If you don’t already know of Sony’s new “friends and family” way to experience certain games: “… PlayLink combines your smartphone or tablet device, TV and a PS4 console, with a collection of brand new games that take advantage of the smartphone or tablet device’s touchscreen and camera capabilities.” Think Until Dawn, then remove the moments that you used controller movement, and add a “majority rule” to the decision making to add group involvement. If you can do that, you should then have a pretty good idea of the mechanics for Hidden Agenda.
The game itself is a psychological thriller. You play as homicide detective, Rebecca Marney, as she tracks down local serial killer, The Trapper. Supermassive Games is very comfortable following genre driving tropes and this game is no different. The story, characters and choices are all very familiar if you’re a fan of thrillers in any medium.
As with Until Dawn, you shape the character’s investigation and the overall story depending on the choices that you make. Each choice and reaction causes a ripple effect that can result in something as simple as earning the trust of a character or result in something as drastic as death.
The game plays surprisingly well in single player mode, as you simply choose your path and maneuver through the occasional QTE until you get your ending. However, cooperative play with an additional player doesn’t really offer much more than a shared single player experience. You must agree on choices made since there is no majority to rule. Where the game comes into its own, however, is with a group playing competitively. A random player is given a hidden Agenda card to try and convince people to vote in a certain way. If the player succeeds, he is awarded 100 points. But, win or lose, if others are able to guess the identity of the antagonist, then they are awarded 50 points.

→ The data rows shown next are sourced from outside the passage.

(** * HotSpot: the [ciKlass] hierarchy queries, the ZGC locks and the RISC-V
      VM version

    A shallow embedding of
    - [ciKlass.cpp]: the compiler-facing proxy of a [Klass*], its loaded-only
      queries ([is_subtype_of], [least_common_ancestor], [super_of_depth], ...),
    - [gc/z/zLock.inline.hpp]: [ZLock], [ZReentrantLock], [ZConditionLock] and
      the scoped [ZLocker].
    - [cpu/riscv/vm_version_riscv.cpp]: the flag settings of
      [VM_Version::initialize] and [VM_Version::c2_initialize].

    The VM side of the queries ([Klass::is_subtype_of], [Klass::LCA],
    [Klass::primary_super_of_depth], the object factory of [ciEnv]) lives in
    files that are not part of the sources at hand; those definitions are
    modelled from the specification and marked as such. *)

From Stdlib Require Import ZArith List Bool Arith Lia String.
Import ListNotations.

Set Implicit Arguments.

(* ================================================================== *)
(** * Outcomes of a call *)

(** A call either returns, trips an [assert], or (in a product build, where
    [assert] expands to nothing) runs into behaviour C++ leaves undefined,
    such as calling through a null [Klass*]. *)
Inductive outcome (A : Type) : Type :=
| Returned (a : A)
| AssertFailed (msg : string)
| Undefined.

Arguments AssertFailed {A} msg.
Arguments Undefined {A}.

I did have a couple concerns with the game. As the game progresses, your mobile device shows the conversation and action paths you take. However if you don’t finish the game in one sitting and you come back, all of that shows as unread again, leaving you with the pregame ordeal of scrolling through a ton of information you already know. Since most games will be a single night, this won’t matter to most. But for those that do find that life gets in the way, even for a 2+ hour game, it can be annoying. A second thing is that if you successfully complete certain QTE events, one in particular, you figure out who the main villain is entirely too soon. I was left more not wanting to believe it was that obvious and hoping there was some twist I might not have seen coming.
Hidden Agenda is meant to be played with a group and replayed multiple times. At approximately 2 hours, the game length lends itself nicely to this, or simply to be played as a fun living room party game for a night. The mechanics are very easy to grasp as the only sections demanding a timed response are specific action and conversation paths, QTE events, and the scanning for clues to help broaden the action and conversation tree.
Only because PlayLink caters to parties and family friendly gaming, I feel I should mention that Hidden Agenda does fall in its M rating. So if you were a fan of the family fun from That’s You! and the B movie tropes of Until Dawn and that was all you might be expecting; then know that there is language, violent content, and strong sexual references akin to that of a more mature late night network television drama.
Hidden Agenda is not going to be the next AAA title on everyone’s lips but it is one of the better titles for PlayLink that you will find, and definitely the most polished. At it’s core, PlayLink is simply a digital way to experience that living room, family board game, party night. Just make sure for this night, everyone is at least 16 or older.